= Problem to work on =
From the data underneath, reproduce exactly the stretch that begins at the line with "Definition fl4r_MACCU : I" and ends after the line with "Definition fl5r_XOR4 : I".
(Input data begins)
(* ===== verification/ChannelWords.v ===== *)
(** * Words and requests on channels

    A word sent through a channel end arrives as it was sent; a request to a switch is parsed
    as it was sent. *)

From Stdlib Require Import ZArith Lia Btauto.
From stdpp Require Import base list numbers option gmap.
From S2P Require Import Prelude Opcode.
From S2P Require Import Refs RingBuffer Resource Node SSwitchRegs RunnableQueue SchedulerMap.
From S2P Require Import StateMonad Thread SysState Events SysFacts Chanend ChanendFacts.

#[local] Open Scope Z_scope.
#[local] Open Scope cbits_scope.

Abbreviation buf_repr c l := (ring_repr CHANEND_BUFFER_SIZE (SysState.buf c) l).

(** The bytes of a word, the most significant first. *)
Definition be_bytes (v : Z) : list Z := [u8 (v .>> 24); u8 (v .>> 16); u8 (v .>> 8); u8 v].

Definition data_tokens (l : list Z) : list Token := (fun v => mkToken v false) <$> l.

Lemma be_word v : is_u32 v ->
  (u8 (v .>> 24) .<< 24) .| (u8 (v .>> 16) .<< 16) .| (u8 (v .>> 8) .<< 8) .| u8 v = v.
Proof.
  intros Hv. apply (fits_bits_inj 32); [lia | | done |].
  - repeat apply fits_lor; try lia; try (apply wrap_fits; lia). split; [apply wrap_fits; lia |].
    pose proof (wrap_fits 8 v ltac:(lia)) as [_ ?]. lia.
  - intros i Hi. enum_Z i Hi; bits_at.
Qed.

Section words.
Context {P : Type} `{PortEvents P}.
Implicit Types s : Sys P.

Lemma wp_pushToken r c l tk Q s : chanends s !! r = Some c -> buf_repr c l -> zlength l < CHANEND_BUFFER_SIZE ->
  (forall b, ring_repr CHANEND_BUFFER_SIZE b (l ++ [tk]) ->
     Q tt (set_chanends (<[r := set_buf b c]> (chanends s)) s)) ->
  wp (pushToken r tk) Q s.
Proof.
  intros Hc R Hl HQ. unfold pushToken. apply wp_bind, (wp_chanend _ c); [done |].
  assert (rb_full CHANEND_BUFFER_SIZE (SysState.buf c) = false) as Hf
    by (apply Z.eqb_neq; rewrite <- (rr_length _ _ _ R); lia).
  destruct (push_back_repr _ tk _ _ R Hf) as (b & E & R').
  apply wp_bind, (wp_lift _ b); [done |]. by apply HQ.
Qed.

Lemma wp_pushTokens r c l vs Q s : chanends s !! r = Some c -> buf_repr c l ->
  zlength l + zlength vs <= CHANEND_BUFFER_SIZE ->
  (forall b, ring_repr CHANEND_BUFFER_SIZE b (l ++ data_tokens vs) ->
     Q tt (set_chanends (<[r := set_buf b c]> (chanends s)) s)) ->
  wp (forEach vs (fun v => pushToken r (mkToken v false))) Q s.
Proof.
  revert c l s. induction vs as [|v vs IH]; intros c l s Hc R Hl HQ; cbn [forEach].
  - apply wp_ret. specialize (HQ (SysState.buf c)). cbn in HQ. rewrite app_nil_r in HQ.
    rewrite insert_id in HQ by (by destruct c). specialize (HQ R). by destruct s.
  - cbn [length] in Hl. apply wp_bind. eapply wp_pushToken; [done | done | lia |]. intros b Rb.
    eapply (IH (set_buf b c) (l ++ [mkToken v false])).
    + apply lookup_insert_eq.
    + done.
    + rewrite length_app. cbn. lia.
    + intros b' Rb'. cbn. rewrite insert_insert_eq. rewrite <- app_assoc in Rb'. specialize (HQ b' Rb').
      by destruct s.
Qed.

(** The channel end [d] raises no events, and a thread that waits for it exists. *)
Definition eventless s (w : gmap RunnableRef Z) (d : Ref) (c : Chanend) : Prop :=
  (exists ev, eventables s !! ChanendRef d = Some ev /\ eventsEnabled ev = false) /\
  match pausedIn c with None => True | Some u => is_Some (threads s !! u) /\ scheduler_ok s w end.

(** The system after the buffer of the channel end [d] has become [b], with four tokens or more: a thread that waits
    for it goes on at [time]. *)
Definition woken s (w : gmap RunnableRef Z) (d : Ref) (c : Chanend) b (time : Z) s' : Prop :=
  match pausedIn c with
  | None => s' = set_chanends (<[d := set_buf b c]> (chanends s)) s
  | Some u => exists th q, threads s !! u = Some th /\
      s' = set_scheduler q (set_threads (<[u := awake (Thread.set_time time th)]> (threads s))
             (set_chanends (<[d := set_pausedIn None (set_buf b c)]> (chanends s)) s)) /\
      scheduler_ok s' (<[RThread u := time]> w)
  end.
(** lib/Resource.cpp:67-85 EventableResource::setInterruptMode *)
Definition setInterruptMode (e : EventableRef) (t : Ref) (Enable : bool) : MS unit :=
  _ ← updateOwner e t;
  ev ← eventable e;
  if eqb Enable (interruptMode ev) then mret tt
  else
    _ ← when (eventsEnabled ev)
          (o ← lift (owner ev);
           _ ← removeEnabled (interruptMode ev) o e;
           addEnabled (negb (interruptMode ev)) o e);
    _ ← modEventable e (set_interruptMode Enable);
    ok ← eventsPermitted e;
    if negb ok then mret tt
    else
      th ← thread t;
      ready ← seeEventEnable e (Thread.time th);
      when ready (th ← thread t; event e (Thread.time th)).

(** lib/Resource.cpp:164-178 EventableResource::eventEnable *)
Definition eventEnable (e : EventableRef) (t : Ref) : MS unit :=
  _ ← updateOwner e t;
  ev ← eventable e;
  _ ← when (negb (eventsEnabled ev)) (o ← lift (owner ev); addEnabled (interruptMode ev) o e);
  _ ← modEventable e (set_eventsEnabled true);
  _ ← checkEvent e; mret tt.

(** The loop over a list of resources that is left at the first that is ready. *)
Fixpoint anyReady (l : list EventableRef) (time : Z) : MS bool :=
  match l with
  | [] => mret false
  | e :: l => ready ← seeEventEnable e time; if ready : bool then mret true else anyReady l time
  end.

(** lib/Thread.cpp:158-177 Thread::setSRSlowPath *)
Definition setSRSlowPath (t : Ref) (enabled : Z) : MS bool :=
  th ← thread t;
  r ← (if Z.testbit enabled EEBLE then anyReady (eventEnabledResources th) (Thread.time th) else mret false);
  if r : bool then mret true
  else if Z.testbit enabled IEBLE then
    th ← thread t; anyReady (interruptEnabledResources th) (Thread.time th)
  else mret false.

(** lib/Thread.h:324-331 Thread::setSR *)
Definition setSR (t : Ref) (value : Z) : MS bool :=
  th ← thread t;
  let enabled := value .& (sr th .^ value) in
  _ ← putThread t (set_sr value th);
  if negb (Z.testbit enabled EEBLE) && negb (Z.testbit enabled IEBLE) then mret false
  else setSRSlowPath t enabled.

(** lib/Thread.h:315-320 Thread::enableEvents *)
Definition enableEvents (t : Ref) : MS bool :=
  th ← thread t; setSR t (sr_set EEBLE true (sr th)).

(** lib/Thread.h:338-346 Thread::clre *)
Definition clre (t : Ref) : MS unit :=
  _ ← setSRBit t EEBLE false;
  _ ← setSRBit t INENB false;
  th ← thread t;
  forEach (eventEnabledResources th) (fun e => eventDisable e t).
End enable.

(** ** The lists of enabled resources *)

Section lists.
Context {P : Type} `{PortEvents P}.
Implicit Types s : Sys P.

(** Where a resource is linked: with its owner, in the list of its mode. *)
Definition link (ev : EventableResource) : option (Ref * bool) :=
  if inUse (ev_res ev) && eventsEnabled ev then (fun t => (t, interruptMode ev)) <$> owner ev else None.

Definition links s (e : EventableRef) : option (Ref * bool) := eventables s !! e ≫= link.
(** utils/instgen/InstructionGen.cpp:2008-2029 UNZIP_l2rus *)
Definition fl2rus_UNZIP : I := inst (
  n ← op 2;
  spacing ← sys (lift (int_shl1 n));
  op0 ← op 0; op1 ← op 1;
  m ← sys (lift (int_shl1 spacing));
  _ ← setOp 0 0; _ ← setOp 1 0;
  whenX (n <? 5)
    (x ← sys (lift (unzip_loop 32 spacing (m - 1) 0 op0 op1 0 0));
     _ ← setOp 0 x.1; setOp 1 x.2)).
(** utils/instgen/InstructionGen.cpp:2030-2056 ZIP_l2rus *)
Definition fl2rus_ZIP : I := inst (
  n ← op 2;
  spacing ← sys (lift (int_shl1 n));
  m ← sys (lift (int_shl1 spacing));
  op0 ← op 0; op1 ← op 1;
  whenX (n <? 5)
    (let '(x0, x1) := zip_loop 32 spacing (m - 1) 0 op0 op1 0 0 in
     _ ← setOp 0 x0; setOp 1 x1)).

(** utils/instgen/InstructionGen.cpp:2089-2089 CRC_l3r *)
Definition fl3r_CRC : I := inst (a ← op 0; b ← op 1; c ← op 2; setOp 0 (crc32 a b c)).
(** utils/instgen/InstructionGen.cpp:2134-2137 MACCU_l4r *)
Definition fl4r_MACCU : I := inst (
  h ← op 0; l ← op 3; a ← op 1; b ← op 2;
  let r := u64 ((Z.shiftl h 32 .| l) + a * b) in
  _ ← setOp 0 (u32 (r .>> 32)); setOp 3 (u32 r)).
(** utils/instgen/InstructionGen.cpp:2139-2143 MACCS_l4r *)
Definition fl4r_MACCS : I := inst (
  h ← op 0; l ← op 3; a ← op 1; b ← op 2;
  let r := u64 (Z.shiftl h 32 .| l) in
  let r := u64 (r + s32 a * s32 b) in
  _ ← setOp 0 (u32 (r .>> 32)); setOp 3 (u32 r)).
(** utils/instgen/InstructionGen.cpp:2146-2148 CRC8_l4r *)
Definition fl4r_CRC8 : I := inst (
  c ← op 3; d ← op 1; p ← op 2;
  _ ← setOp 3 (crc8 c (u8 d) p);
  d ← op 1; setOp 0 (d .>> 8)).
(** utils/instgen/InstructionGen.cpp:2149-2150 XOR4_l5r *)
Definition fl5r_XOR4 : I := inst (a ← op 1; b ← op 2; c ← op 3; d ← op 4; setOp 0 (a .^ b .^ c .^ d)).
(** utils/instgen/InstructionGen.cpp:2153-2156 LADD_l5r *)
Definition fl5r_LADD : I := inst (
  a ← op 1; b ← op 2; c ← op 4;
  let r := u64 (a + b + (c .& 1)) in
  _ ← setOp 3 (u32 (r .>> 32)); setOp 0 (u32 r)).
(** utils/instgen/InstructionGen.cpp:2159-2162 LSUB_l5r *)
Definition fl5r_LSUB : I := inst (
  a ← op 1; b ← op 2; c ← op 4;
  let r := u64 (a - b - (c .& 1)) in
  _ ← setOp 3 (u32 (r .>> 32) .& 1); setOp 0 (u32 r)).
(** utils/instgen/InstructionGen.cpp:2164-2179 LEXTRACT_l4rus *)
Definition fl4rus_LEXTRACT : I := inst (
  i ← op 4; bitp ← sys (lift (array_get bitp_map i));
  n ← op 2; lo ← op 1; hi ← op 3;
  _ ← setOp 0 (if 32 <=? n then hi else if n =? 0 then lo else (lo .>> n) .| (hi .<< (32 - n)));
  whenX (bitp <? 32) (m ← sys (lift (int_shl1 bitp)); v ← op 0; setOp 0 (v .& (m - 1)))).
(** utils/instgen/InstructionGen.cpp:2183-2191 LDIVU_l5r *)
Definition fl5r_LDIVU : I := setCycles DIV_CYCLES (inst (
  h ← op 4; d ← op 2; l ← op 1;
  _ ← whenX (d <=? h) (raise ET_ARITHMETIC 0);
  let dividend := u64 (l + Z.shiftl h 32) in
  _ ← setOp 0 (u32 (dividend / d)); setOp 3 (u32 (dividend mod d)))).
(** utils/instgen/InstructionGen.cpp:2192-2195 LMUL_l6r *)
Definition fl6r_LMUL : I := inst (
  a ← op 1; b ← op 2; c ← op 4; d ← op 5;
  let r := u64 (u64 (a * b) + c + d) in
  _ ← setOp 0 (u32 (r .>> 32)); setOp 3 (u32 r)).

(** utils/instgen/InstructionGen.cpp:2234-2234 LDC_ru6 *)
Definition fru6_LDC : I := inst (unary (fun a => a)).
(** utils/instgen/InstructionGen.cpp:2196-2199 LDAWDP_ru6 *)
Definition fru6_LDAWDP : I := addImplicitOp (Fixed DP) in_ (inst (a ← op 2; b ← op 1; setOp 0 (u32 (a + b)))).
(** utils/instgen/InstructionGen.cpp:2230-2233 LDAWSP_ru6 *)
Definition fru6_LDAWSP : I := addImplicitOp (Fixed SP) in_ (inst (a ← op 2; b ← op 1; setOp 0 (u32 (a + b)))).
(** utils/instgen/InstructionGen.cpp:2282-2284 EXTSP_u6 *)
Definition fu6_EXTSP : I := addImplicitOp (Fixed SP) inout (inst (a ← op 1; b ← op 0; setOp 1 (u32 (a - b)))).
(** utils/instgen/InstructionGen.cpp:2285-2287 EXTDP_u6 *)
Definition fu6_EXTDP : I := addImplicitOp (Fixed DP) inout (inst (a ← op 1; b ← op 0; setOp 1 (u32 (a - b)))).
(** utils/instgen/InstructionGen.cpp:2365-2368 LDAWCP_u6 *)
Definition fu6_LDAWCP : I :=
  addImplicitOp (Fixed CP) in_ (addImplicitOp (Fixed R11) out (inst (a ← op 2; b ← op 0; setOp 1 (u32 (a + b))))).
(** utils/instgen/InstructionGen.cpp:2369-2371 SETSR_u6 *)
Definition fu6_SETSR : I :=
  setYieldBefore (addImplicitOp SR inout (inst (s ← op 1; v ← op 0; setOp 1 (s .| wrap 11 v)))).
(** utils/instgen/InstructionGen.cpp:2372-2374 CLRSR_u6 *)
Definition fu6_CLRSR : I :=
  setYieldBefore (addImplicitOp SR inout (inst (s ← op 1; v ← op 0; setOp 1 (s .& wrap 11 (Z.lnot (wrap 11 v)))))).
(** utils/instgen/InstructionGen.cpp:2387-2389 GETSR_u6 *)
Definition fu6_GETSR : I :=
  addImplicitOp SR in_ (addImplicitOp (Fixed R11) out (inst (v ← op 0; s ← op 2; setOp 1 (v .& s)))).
(Input data ends)
= Output of the exercise =
Definition fl4r_MACCU : I := inst (
  h ← op 0; l ← op 3; a ← op 1; b ← op 2;
  let r := u64 ((Z.shiftl h 32 .| l) + a * b) in
  _ ← setOp 0 (u32 (r .>> 32)); setOp 3 (u32 r)).
(** utils/instgen/InstructionGen.cpp:2139-2143 MACCS_l4r *)
Definition fl4r_MACCS : I := inst (
  h ← op 0; l ← op 3; a ← op 1; b ← op 2;
  let r := u64 (Z.shiftl h 32 .| l) in
  let r := u64 (r + s32 a * s32 b) in
  _ ← setOp 0 (u32 (r .>> 32)); setOp 3 (u32 r)).
(** utils/instgen/InstructionGen.cpp:2146-2148 CRC8_l4r *)
Definition fl4r_CRC8 : I := inst (
  c ← op 3; d ← op 1; p ← op 2;
  _ ← setOp 3 (crc8 c (u8 d) p);
  d ← op 1; setOp 0 (d .>> 8)).
(** utils/instgen/InstructionGen.cpp:2149-2150 XOR4_l5r *)
Definition fl5r_XOR4 : I := inst (a ← op 1; b ← op 2; c ← op 3; d ← op 4; setOp 0 (a .^ b .^ c .^ d)).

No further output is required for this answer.